Our readers will no doubt be familiar with the name Orrin Hatch, a US Senator from Utah who has featured fairly prominently in anti-online gambling legalisation initiatives in the past, and a politician who appears to believe that Congress should be overriding individual states’ rights when it comes to legislating on gambling issues.

Prior to the US Supreme Court’s striking down of the restrictive federal Professional and Amateur Sports Protection Act in May this year, Hatch was among those who advocated federal rather than state level authority on whether to liberalise US sports betting beyond the four states covered by PASPA, opining that the power should rest with the US Congress, and intimating that he would introduce a federal proposal.

The Supreme Court decision giving legislative authority to individual states would appear to have pre-empted his plans, but reports in US media outlets this week indicate that the Senator is still intent on generating some federal involvement in the nascent US sports betting sector.

Reportedly supported by the National Football League, which fought tooth and nail to retain PASPA in the years when New Jersey was fighting liberalisation through US courts, Hatch again addressed the issue on the Senate floor Thursday.

He lamenting that his colleagues on Capitol Hill had shown little interest in taking the sports betting issue up, as evidenced by the postponement of a House Judiciary Committee hearing scheduled for June which was not re-scheduled.

Judging by his comments, Hatch is now approaching the fait accompli of liberalised sports betting on games as an integrity issue, and pledged to come forward with draft legislation creating some sort of federal framework in the near future.

His address lacked detail on how he envisages federal involvement and authority, but he will need to move quickly if his plans are to gain traction…the gambling industry from the American Gaming Association on down, along with many individual US states, has enthusiastically embraced the Supreme Court liberalisation, and companies in several states are already offering sports betting services.

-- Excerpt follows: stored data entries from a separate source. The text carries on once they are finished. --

Lemma clearScopeCache_Ok group (env env' : Env W) :
  clearScopeCache C group env = (Ok tt, env') ->
  exists remote, trace env' = trace env ++ cache_calls C group remote.
Proof.
  unfold clearScopeCache, bind, call. simpl.
  destruct (remotes_resolve W C (fst group) (world env)) as [[remote|e] w1];
    simpl; [|discriminate].
  destruct (remote_action W C remote PostSign_name _ w1) as [[[]|e] w2];
    simpl; intros Heq; inversion Heq; subst.
  exists remote. simpl. rewrite <- app_assoc. reflexivity.
Qed.

Lemma clearScopeCaches_mapM_Ok groups (env env' : Env W) bs :
  mapM (clearScopeCache C) groups env = (Ok bs, env') ->
  exists remotes,
    length remotes = length groups /\
    trace env' = trace env
                   ++ concat (zip_with (cache_calls C) groups remotes).
Proof.
  revert env env' bs.
  induction groups as [|g groups IH]; simpl; intros env env' bs Heq.
  - inversion Heq; subst. exists []. simpl. rewrite app_nil_r. auto.
  - apply bind_Ok in Heq as ([] & e1 & H1 & Heq).
    apply bind_Ok in Heq as (bs' & e2 & H2 & Heq).
    inversion Heq; subst.
    apply clearScopeCache_Ok in H1 as (remote & E1).
    apply IH in H2 as (remotes & L & E2).
    exists (remote :: remotes). simpl. split; [congruence|].
    rewrite E2, E1, <- app_assoc. reflexivity.
Qed.

(** X16: a completed [clearScopesCaches] signs every component once, at
    the remote of its own scope.  The identifiers of the batch are split
    by scope into groups, one per scope name, that together hold every
    identifier once; after the list of remotes is obtained, each group
    gets one resolve of its scope name and one [PostSign] action, sent to
    the remote that resolve returned, with the identifiers of the group
    as strings; the calls are these and no others, in some order, and
    [this] is untouched. *)
Theorem X16_clearScopesCaches_signs_each_scope_once (st st' : Main W) :
  clearScopesCaches C st = (Ok tt, st') ->
  signs_each_scope_once C st st'.
Proof.
  intros Heq. unfold signs_each_scope_once. cbv zeta.
  split; [eapply clearScopesCaches_keeps; eauto|].
  split; [apply toGroupByScopeName_partition|].
  unfold clearScopesCaches in Heq.
  apply bind_Ok in Heq as (ls & s1 & H1 & Heq).
  inversion H1; subst; clear H1.
  apply bind_Ok in Heq as ([] & s2 & H2 & Heq).
  unfold liftE, call in H2. simpl in H2.
  destruct (getScopeRemotes W C (world (snd s1))) as [[[]|e] w1];
    inversion H2; subst; clear H2.
  apply bind_Ok in Heq as (bs & s3 & H3 & Heq).
  inversion Heq; subst; clear Heq.
  unfold liftE in H3. simpl in H3.
  destruct (mapM _ _ _) as [rb e'] eqn:Hm.
  inversion H3; subst. simpl.
  apply clearScopeCaches_mapM_Ok in Hm as (remotes & L & E).
  exists remotes, (concat (zip_with (cache_calls C)
                             (toGroupByScopeName
                                (map ConsumerComponent.id
                                   (This.legacyComponents (fst s1))))
                             remotes)).
  split; [exact L|]. split; [|reflexivity].
  rewrite E. simpl. rewrite <- app_assoc. reflexivity.
Qed.
(** * convert_to_pdf.py: Markdown -> HTML (pandoc) -> PDF (WeasyPrint)

    Shallow embedding of the batch converter [src/convert_to_pdf.py].

    - The working directory is a finite map from relative paths to file
      sizes in bytes ([gmap string N]); standard output is the list of
      printed lines, in order.
    - Python exceptions are the values of [PyExc]; code runs in a state and
      exception monad [M]: an uncaught exception keeps the side effects done
      before it was raised, as in Python.
    - The two external tools and the operating system are an environment
      [Env] of oracles: what [subprocess.run] of pandoc does, whether
      [import weasyprint] succeeds, what [HTML(h).write_pdf(p)] does, and
      which removals the OS refuses. Every theorem holds for every
      environment. *)

From Stdlib Require Import ZArith Bool Ascii String.
From stdpp Require Import base gmap strings list pretty.

Open Scope string_scope.

(** ** Python values *)

(** The exceptions the script can meet. All of them are subclasses of
    [Exception] in Python, so [except Exception] catches every one. *)
Inductive PyExc :=
| FileNotFoundError (what : string)
| PermissionError (what : string)
| NotADirectoryError (what : string)
| ImportError (name : string)
| OSError (msg : string)
| RenderError (msg : string).
(** The safety field is the one of the model output. *)
Lemma format_answer_safety (answer_data : gmap string json)
    (retrieved_docs : list Result) (a : Answer) :
  format_answer answer_data retrieved_docs = Some a ->
  safety a = jget answer_data "safety" (JStr []).
Proof.
  unfold format_answer.
  destruct (if negb (json_truthy (jget answer_data "citations" (JList [])))
               && negb (bool_decide (length retrieved_docs = 0))
            then JList <$> mapM citation_of (take 5 retrieved_docs)
            else Some (jget answer_data "citations" (JList [])))
    as [cit|]; [|discriminate].
  simpl.
  destruct (json_truthy cit); simpl.
  - destruct (slice_to 7 _) as [st|]; [|discriminate]. simpl.
    destruct (slice_to 2 _) as [fo|]; [|discriminate]. simpl.
    now intros [= <-].
  - destruct (jstartswith _ _) as [[|]|]; [| |discriminate]; simpl.
    + destruct (slice_to 7 _) as [st|]; [|discriminate]. simpl.
      destruct (slice_to 2 _) as [fo|]; [|discriminate]. simpl.
      now intros [= <-].
    + destruct (slice_to 7 _) as [st|]; [|discriminate]. simpl.
      destruct (slice_to 2 _) as [fo|]; [|discriminate]. simpl.
      intros [= <-]. simpl. unfold jget. now rewrite lookup_insert_ne.
Qed.

(** *** Lines of a string *)

(** The white space that [lstrip] removes. *)
Lemma lstrip_split (s : pystr) :
  exists w, s = w ++ lstrip s /\ forallb is_space w = true.
Proof.
  induction s as [|c s (w & E & Hw)]; simpl; [now exists []|].
  destruct (is_space c) eqn:Ec.
  - exists (c :: w). simpl. rewrite Ec, Hw. split; [now f_equal|reflexivity].
  - now exists [].
Qed.

Lemma lstrip_head (s : pystr) (c : N) (t : pystr) :
  lstrip s = c :: t -> is_space c = false.
Proof.
  induction s as [|x s IH]; simpl; [discriminate|].
  destruct (is_space x) eqn:Ex; [exact IH|]. now intros [= <- _].
Qed.

Lemma lstrip_fixed (c : N) (t : pystr) :
  is_space c = false -> lstrip (c :: t) = c :: t.
Proof. intros H. simpl. now rewrite H. Qed.

Lemma lstrip_lstrip (s : pystr) : lstrip (lstrip s) = lstrip s.
Proof.
  destruct (lstrip s) as [|c t] eqn:E; [reflexivity|].
  apply lstrip_fixed. eapply lstrip_head, E.
Qed.

(** What [strip] leaves, between the white space it removes. *)
Lemma strip_split (s : pystr) :
  exists w1 w2,
    s = w1 ++ strip s ++ w2 /\
    forallb is_space w1 = true /\ forallb is_space w2 = true.
Proof.
  destruct (lstrip_split s) as (w1 & E1 & H1).
  destruct (lstrip_split (rev (lstrip s))) as (w & E2 & H2).
  exists w1, (rev w). unfold strip, rstrip.
  split; [|split; [exact H1|now rewrite Redactor.forallb_rev]].
  rewrite <- rev_app_distr, <- E2, rev_involutive. exact E1.
Qed.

One day after Hatch’s speech on the Senate floor, the American Gaming Association issued a comment, observing that federal oversight of sports betting had been “an abject failure” and recommending that the new, liberalised status quo of US sports betting be respected, leaving individual states to “decide what works best for their constituents.”

This could be the veteran senator’s last hurrah; he has revealed that he will not again seek re-election at the end of his current term, ending a 42-year political career.